Predicting the Most Common Incorrect Response: Metacognitive Advantage of Deliberative Over Intuitive Responders on Cognitive Reflection Test
Keywords:cognitive reflection, metacognition, deliberation, intuition
In this study, we investigated the hypothesis that deliberative responders are at metacognitive advantage in comparison with intuitive responders because they are aware that there exists an appealing, but incorrect response, and that many would probably fall for it. A total of 169 participants solved three CRT tasks, followed by questions about perceived difficulty of the tasks and the most probable incorrect response that others gave. Results mainly confirmed the hypothesis: the more correct responses (or the less intuitive responses) participants gave, the more they were correct about the most prevalent incorrect responses of others. Furthermore, the more correct responses (or the less intuitive responses) participants had, the more difficult they found the tasks to be, perhaps due to the awareness of the incorrect, but appealing response that would trick many others into giving wrong response.
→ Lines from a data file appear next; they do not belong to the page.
Lemma drawn_store_insert (heap : list RTSPStreamer) (sid : nat)
    (s s' : RTSPStreamer) :
  heap !! sid = Some s -> only_drawn_on s s' ->
  Forall2 only_drawn_on heap (<[sid := s']> heap).
Proof.
  intros Hs Hd. apply Forall2_lookup. intros i.
  destruct (decide (i = sid)) as [->|Hne].
  - rewrite list_lookup_insert_eq by (by eapply lookup_lt_Some).
    rewrite Hs. by constructor.
  - rewrite list_lookup_insert_ne by done.
    destruct (heap !! i); by constructor.
Qed.

Lemma onlooker_painter {A} (m : Main A) : onlooker m -> painter m.
Proof. intros Hm st. destruct (Hm st) as [-> H]. by split. Qed.

Lemma painter_ret {A} (a : A) : painter (ret a).
Proof. apply onlooker_painter, onlooker_ret. Qed.

Lemma painter_raise {A} (e : exn) : painter (A := A) (raise e).
Proof. apply onlooker_painter, onlooker_raise. Qed.

Lemma painter_emit (e : event) :
  is_decoder_event e = false -> painter (in_world (emit e)).
Proof. intros He. by apply onlooker_painter, onlooker_emit. Qed.

Lemma painter_time : painter (in_world time_time).
Proof. apply onlooker_painter, onlooker_time. Qed.

Lemma painter_bind {A B} (m : Main A) (k : A -> Main B) :
  painter m -> (forall a, painter (k a)) -> painter (bind m k).
Proof.
  intros Hm Hk st. unfold bind. destruct (Hm st) as [H1 H2].
  destruct (m st) as [[a|e|] st1]; cbn [fst snd] in *; [|done|done].
  destruct (Hk a st1) as [H3 H4]. split; [by etrans|].
  by eapply decoder_untouched_trans.
Qed.
(** * deepresearch: the report workflow of [deep_ai/agent.py] and the search
      aggregator of [deep_ai/util.py]

    The Python code is embedded function by function, under the names it has
    in the source.

    - A [str] is the list of its Unicode code points.
    - A value of the search provider (JSON-like, dynamically typed) is a
      [pyval]; a dict that is iterated keeps its insertion order, so it is an
      association list; the name-to-content dict of the compile step is only
      looked up, so it is a finite map.
    - A call that may raise returns a [result]; [try]/[except Exception] is
      [try_except]. What is printed is not modelled.
    - The chat model and the search client are constructed on demand at every
      node; what the construction and the calls do is given by the
      environment of the run ([World], [ChatModel], [TavilySearch]).
    - Of langgraph the development uses this much: the nodes run in the order
      of the edges, a conditional edge starts one branch for every [Send] it
      returns and none when it returns the empty list, the branches of one
      fan-out run concurrently, the lists they return under
      [completed_sections] are appended ([operator.add]), and an exception
      of a node ends the run: of the branches that raise, the one that
      raises first in time. *)

From Stdlib Require Import NArith ZArith Strings.Ascii Strings.String DecimalString.
From stdpp Require Import base option list gmap.

#[global] Set Warnings "-register-all".

Local Open Scope N_scope.
Local Open Scope list_scope.

(** ** Python strings *)

Module PyStr.

(** A Python [str]: the sequence of its code points. *)
Abbreviation str := (list N).

(** A literal of the source (all of them are ASCII). *)
Definition lit (s : string) : str := map N_of_ascii (list_ascii_of_string s).

(** The line feed of the Python escape [\n]. *)
Definition NL : str := [10].

(** [s.startswith(p)]. *)
Fixpoint starts_with (p s : str) : bool :=
  match p, s with
  | [], _ => true
  | _ :: _, [] => false
  | a :: p', b :: s' => if decide (a = b) then starts_with p' s' else false
  end.

(** The scan of [str.replace] for a non-empty pattern: left to right, an
    occurrence of [old] is replaced and the scan resumes behind it ([skip]
    counts the characters of the occurrence still to pass over). *)
Fixpoint replace_from (old new : str) (skip : nat) (s : str) : str :=
  match s with
  | [] => []
  | c :: s' =>
      match skip with
      | S k => replace_from old new k s'
      | O =>
          if starts_with old s
          then new ++ replace_from old new (length old - 1) s'
          else c :: replace_from old new 0 s'
      end
  end.

(** [s.replace(old, new)]; with an empty [old] Python puts [new] before every
    character and at the end. *)
Definition replace (old new s : str) : str :=
  match old with
  | [] => new ++ flat_map (fun c => c :: new) s
  | _ :: _ => replace_from old new 0 s
  end.

(** [sep.join(parts)]. *)
Fixpoint join (sep : str) (parts : list str) : str :=
  match parts with
  | [] => []
  | [p] => p
  | p :: rest => p ++ sep ++ join sep rest
  end.

(** [c.isspace()] on a code point, the characters [str.strip()] removes. *)
Definition isspace (c : N) : bool :=
  ((9 <=? c) && (c <=? 13)) || ((28 <=? c) && (c <=? 32))
  || (c =? 133) || (c =? 160) || (c =? 5760)
  || ((8192 <=? c) && (c <=? 8202))
  || (c =? 8232) || (c =? 8233) || (c =? 8239) || (c =? 8287) || (c =? 12288).

Fixpoint lstrip (s : str) : str :=
  match s with
  | c :: s' => if isspace c then lstrip s' else s
  | [] => []
  end.

Definition rstrip (s : str) : str := reverse (lstrip (reverse s)).

(** [s.strip()]. *)
Definition strip (s : str) : str := rstrip (lstrip s).

(** [old] occurs in [s] ([old in s]). *)
Definition occurs (old s : str) : Prop := exists a b, s = a ++ old ++ b.

End PyStr.
Import PyStr.

(** ** Exceptions and calls that may raise *)

(** The exceptions of the model; all of them are instances of Python's
    [Exception], so an [except Exception] clause catches each of them.
    [ExternalError] stands for whatever a provider library raises. *)
Inductive exn :=
| KeyError (key : str)
| RuntimeError (msg : str)
| UnboundLocalError (var : str)
| TypeError (msg : str)
| ExternalError (tag : N).

Inductive result (A : Type) :=
| Return (a : A)
| Raise (e : exn).
Arguments Return {A} a.
Arguments Raise {A} e.

#[global] Instance result_ret : MRet result := fun A a => Return a.
#[global] Instance result_bind : MBind result :=
  fun A B f r => match r with Return a => f a | Raise e => Raise e end.

(** [try: body except Exception as e: handler]. *)
Definition try_except {A} (body : result A) (handler : exn -> result A) : result A :=
  match body with
  | Return a => Return a
  | Raise e => handler e
  end.

Definition raises {A} (r : result A) : Prop := exists e, r = Raise e.

(** ** Python values of the search provider's responses *)

(** The JSON-like values a response is made of; a dict keeps its items in
    insertion order. *)
Inductive pyval :=
| PNone
| PBool (b : bool)
| PInt (z : Z)
| PStr (s : str)
| PList (l : list pyval)
| PDict (d : list (str * pyval)).

Abbreviation pydict := (list (str * pyval)).

(** [k in d] and [d[k]]: the value under key [k], if any. *)
Fixpoint dict_get (k : str) (d : pydict) : option pyval :=
  match d with
  | [] => None
  | (k', v) :: d' => if decide (k' = k) then Some v else dict_get k d'
  end.

(** [d.get(k, default)]. *)
Definition dict_get_default (k : str) (dflt : pyval) (d : pydict) : pyval :=
  default dflt (dict_get k d).

(** Truth value of [if v:]. *)
Definition truthy (v : pyval) : bool :=
  match v with
  | PNone => false
  | PBool b => b
  | PInt z => negb (z =? 0)%Z
  | PStr s => negb (bool_decide (s = []))
  | PList l => match l with [] => false | _ => true end
  | PDict d => match d with [] => false | _ => true end
  end.

(** What [list.extend(v)] iterates over; a value that is not iterable raises. *)
Definition py_iter (v : pyval) : result (list pyval) :=
  match v with
  | PList l => Return l
  | PStr s => Return (map (fun c => PStr [c]) s)
  | PDict d => Return (map (fun kv => PStr kv.1) d)
  | _ => Raise (TypeError (lit "object is not iterable"))
  end.

(** Lists and dicts cannot be dict keys. *)
Definition hashable (v : pyval) : bool :=
  match v with
  | PList _ | PDict _ => false
  | _ => true
  end.

(** Equality of two hashable values as dict keys ([True == 1]). *)
Definition key_eqb (a b : pyval) : bool :=
  match a, b with
  | PNone, PNone => true
  | PStr x, PStr y => bool_decide (x = y)
  | PInt x, PInt y => bool_decide (x = y)
  | PBool x, PBool y => bool_decide (x = y)
  | PBool x, PInt y | PInt y, PBool x => bool_decide (y = if x then 1 else 0)%Z
  | _, _ => false
  end.

(** ** deep_ai/util.py: the search aggregator *)

Module util.

(** The dataclass [SearchQuery] of util.py, and what a caller may put in the
    list of queries: a string, a [SearchQuery] of this module, [None], or any
    other object, which is given by its [str()]; an object of the pydantic
    class [SearchQuery] of agent.py is such an other object. *)
Record SearchQuery := { search_query : str }.

Inductive query_like :=
| QStr (s : str)
| QSearchQuery (q : SearchQuery)
| QNone
| QObject (text : str).

(** [query.search_query if isinstance(query, SearchQuery) else str(query)]. *)
Definition query_str (query : query_like) : str :=
  match query with
  | QSearchQuery q => search_query q
  | QStr s => s
  | QNone => lit "None"
  | QObject text => text
  end.

(** What becomes of one call of [raw_results_async]: building the task may
    raise, and the awaited task raises or returns the response. *)
Inductive search_task :=
| CreateRaises (e : exn)
| Task (outcome : result pyval).

(** The search provider client:
    [raw_results_async(query, max_results, include_raw_content)], with
    [search_depth='advanced'] and [include_answer=False] fixed by the caller. *)
Record TavilySearch := {
  raw_results_async : str -> Z -> bool -> search_task
}.

Definition TAVILY_KEY_MESSAGE : str :=
  lit "Tavily API key not found or invalid. Please set the TAVILY_API_KEY environment variable.".

(** [get_tavily_search()]; the argument is what constructing
    [TavilySearchAPIWrapper()] does at this moment. *)
Definition get_tavily_search (wrapper : result TavilySearch) : result TavilySearch :=
  try_except wrapper (fun _ => Raise (RuntimeError TAVILY_KEY_MESSAGE)).

(** The loop that builds [search_tasks]. *)
Fixpoint create_search_tasks (tavily_search : TavilySearch)
    (search_queries : list query_like) (num_results : Z) (include_raw_content : bool)
    : list (result pyval) :=
  match search_queries with
  | [] => []
  | query :: rest =>
      let rest_tasks :=
        create_search_tasks tavily_search rest num_results include_raw_content in
      match raw_results_async tavily_search (query_str query) num_results include_raw_content with
      | CreateRaises _ => rest_tasks
      | Task outcome => outcome :: rest_tasks
      end
  end.

(** [asyncio.gather] with [return_exceptions=True] over the tasks, followed by
    the filter on [isinstance(doc, Exception)]. *)
Definition valid_results (search_docs : list (result pyval)) : list pyval :=
  omap (fun doc => match doc with Return d => Some d | Raise _ => None end) search_docs.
Interestingly and perhaps surprisingly, the amount of non-sensical responses (those neither correct nor intuitive) was positively related both to awareness of appealing incorrect response and to perceived difficulty of the task. This indicates that even those participants that seemingly gave non-sensical responses to CRT tasks might have metacognitive advantage over those that responded intuitively. We discuss how our results fit into contemporary dual-process theories.